▸ **Instructions for the task**
Repeat only the lines below from the one containing "se_bind : Mode1.BindEnv;" through the one containing "(e : svc_error).", inclusive, exactly as written.

▸ **Provided data**
════════════════════

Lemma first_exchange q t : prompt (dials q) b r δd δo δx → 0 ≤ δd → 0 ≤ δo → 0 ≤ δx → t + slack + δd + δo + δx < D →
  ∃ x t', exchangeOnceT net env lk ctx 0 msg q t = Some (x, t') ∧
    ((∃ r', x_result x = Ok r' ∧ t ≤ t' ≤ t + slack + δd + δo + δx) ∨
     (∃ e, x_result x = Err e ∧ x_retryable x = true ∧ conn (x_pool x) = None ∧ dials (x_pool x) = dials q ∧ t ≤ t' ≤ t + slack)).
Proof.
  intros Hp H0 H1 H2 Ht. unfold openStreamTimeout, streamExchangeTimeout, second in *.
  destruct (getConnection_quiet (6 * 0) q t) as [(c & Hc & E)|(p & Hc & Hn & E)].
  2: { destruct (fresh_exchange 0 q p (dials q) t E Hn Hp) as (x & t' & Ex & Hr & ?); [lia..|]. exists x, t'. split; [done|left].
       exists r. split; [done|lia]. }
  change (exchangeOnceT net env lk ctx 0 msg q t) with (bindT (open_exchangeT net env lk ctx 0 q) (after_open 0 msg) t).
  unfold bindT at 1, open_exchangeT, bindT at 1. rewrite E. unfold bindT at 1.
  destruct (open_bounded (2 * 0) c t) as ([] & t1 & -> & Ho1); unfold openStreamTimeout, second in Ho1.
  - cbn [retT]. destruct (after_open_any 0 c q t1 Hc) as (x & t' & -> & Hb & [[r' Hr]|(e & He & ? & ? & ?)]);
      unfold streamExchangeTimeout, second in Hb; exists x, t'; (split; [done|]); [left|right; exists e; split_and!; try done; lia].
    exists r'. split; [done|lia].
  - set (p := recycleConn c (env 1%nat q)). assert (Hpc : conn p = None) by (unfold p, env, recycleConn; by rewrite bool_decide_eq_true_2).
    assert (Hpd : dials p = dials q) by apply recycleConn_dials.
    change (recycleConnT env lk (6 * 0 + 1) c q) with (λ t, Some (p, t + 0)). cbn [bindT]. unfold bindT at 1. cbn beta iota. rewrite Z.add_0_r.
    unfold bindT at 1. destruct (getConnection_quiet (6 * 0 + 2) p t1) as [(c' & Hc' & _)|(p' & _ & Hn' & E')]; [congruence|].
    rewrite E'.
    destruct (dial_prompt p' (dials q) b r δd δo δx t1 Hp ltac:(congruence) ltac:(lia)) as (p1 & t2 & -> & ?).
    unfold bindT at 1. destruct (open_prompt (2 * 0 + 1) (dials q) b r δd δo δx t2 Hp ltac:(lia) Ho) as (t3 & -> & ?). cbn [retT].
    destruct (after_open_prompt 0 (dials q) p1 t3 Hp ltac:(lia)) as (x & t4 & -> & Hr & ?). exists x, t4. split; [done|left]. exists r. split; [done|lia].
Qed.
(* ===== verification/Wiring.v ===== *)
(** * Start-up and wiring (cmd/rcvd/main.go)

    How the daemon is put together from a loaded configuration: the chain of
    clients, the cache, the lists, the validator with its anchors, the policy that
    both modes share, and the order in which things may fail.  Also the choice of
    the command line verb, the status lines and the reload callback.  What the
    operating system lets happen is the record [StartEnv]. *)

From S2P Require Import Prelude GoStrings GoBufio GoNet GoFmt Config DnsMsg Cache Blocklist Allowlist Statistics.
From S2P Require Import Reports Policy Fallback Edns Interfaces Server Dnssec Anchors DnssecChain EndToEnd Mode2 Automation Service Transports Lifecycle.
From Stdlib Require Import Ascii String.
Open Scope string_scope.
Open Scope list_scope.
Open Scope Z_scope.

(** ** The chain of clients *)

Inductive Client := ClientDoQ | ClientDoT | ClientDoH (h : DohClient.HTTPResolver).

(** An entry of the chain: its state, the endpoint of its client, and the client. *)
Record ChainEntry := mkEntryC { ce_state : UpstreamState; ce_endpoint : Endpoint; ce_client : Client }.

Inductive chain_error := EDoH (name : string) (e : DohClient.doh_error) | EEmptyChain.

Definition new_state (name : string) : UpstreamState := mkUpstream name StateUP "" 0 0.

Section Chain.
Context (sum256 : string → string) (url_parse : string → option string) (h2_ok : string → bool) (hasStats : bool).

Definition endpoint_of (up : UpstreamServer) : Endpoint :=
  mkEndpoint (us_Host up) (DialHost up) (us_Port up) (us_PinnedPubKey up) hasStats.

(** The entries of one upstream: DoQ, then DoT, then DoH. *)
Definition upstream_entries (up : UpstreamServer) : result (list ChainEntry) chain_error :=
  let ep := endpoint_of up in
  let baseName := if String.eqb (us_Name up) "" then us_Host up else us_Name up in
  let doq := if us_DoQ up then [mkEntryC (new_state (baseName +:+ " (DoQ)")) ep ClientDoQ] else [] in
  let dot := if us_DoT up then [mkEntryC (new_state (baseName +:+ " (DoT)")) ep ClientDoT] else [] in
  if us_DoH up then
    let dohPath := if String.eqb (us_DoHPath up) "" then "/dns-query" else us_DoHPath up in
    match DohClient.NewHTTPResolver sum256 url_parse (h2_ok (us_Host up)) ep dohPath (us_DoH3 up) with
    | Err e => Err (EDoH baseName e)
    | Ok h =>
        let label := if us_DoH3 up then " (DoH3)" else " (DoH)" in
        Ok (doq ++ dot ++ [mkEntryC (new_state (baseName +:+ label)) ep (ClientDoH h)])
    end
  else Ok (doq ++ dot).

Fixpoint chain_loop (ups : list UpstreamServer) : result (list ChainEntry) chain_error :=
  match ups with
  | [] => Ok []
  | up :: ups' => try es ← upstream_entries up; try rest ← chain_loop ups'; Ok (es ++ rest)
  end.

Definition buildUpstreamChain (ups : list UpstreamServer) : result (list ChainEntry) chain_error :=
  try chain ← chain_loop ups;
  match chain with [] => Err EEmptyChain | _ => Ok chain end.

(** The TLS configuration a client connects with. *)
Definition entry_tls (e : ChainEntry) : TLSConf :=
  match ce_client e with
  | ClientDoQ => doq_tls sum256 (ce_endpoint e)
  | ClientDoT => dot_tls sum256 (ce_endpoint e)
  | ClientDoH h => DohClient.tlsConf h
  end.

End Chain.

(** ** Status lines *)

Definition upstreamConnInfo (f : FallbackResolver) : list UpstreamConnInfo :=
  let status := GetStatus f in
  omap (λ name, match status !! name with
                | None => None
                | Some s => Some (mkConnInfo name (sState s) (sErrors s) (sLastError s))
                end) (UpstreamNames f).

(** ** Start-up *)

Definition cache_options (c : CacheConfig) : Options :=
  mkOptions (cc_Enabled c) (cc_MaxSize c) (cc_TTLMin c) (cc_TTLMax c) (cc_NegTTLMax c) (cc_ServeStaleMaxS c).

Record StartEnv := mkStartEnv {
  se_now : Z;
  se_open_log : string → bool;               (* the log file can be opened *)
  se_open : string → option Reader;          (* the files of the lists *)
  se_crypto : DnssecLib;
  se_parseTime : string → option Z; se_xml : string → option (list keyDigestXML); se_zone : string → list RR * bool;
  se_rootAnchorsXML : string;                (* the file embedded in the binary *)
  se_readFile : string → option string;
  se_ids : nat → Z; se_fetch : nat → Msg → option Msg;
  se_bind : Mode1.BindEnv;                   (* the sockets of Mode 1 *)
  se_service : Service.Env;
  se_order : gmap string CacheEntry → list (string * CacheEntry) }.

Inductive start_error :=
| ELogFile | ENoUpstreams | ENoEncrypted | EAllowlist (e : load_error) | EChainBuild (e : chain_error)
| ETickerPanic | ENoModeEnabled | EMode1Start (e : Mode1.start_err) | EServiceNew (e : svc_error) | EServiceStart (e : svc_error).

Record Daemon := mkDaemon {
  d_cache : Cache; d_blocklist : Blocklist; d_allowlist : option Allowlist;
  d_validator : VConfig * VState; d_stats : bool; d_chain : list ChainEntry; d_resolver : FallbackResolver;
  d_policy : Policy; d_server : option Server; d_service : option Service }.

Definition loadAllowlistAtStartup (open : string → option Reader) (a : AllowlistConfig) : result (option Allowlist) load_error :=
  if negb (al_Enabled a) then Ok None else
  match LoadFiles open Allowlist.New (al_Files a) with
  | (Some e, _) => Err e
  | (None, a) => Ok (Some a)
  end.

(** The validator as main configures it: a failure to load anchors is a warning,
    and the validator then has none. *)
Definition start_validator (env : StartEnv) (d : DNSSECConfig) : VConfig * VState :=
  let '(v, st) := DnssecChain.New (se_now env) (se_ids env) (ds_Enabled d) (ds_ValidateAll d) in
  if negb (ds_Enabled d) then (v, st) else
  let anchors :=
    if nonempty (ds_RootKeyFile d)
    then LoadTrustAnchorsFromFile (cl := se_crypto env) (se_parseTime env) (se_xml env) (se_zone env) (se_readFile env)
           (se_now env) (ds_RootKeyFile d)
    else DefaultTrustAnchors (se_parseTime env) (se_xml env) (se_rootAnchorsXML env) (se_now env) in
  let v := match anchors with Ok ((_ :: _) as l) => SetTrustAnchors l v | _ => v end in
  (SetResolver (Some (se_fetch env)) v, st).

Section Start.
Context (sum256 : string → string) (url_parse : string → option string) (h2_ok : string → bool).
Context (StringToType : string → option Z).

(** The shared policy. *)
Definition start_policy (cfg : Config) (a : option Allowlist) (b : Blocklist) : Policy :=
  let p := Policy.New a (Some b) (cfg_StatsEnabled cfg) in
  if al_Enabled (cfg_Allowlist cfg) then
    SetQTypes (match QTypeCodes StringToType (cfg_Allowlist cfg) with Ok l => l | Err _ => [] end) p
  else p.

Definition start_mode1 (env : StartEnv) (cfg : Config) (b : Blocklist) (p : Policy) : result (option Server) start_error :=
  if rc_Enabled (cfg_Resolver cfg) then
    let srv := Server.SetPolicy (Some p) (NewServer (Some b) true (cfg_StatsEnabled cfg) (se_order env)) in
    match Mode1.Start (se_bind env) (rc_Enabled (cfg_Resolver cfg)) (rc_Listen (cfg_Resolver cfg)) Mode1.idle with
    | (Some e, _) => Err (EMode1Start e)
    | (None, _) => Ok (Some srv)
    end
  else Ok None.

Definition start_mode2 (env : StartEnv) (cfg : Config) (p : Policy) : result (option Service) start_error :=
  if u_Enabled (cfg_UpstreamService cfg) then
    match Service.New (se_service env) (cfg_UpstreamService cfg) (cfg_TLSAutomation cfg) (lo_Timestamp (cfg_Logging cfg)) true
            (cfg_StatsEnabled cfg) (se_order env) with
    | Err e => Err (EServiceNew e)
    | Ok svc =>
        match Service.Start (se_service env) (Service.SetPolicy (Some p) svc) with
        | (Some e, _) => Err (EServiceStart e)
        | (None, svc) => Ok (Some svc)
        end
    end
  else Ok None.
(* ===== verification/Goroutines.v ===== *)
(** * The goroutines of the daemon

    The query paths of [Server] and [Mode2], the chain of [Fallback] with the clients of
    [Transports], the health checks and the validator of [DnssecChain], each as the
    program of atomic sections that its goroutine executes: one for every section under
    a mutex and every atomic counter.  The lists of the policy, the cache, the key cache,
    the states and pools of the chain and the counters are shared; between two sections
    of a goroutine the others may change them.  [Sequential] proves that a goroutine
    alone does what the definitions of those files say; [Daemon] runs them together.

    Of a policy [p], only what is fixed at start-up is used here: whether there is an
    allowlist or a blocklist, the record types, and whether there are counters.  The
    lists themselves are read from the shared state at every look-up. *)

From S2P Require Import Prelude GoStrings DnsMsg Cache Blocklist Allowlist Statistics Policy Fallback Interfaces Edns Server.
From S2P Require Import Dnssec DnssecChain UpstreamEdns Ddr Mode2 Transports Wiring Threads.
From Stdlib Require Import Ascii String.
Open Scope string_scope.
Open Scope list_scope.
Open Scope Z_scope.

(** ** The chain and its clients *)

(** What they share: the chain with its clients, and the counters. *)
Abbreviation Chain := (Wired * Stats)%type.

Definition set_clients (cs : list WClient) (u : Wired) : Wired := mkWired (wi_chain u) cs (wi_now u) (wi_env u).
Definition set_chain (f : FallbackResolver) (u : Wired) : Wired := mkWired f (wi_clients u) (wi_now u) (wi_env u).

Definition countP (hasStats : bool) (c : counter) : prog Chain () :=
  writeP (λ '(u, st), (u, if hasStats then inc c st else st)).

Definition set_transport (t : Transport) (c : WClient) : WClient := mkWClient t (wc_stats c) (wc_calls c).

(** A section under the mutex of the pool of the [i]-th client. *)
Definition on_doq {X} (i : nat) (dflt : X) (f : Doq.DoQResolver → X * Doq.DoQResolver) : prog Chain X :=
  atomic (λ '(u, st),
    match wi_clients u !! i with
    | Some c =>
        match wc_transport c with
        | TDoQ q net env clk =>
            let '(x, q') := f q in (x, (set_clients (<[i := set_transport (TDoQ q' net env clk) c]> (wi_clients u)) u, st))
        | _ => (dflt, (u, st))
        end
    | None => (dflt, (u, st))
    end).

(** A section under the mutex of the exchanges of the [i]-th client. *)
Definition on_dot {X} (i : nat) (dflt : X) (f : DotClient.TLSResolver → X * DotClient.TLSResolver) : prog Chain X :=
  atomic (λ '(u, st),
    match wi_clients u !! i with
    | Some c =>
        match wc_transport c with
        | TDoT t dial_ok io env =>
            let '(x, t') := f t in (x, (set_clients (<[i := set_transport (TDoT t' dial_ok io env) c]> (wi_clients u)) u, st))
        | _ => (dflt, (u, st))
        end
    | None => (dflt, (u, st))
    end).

════════════════════

▸ **Output for this task**
  se_bind : Mode1.BindEnv;                   (* the sockets of Mode 1 *)
  se_service : Service.Env;
  se_order : gmap string CacheEntry → list (string * CacheEntry) }.

Inductive start_error :=
| ELogFile | ENoUpstreams | ENoEncrypted | EAllowlist (e : load_error) | EChainBuild (e : chain_error)
| ETickerPanic | ENoModeEnabled | EMode1Start (e : Mode1.start_err) | EServiceNew (e : svc_error) | EServiceStart (e : svc_error).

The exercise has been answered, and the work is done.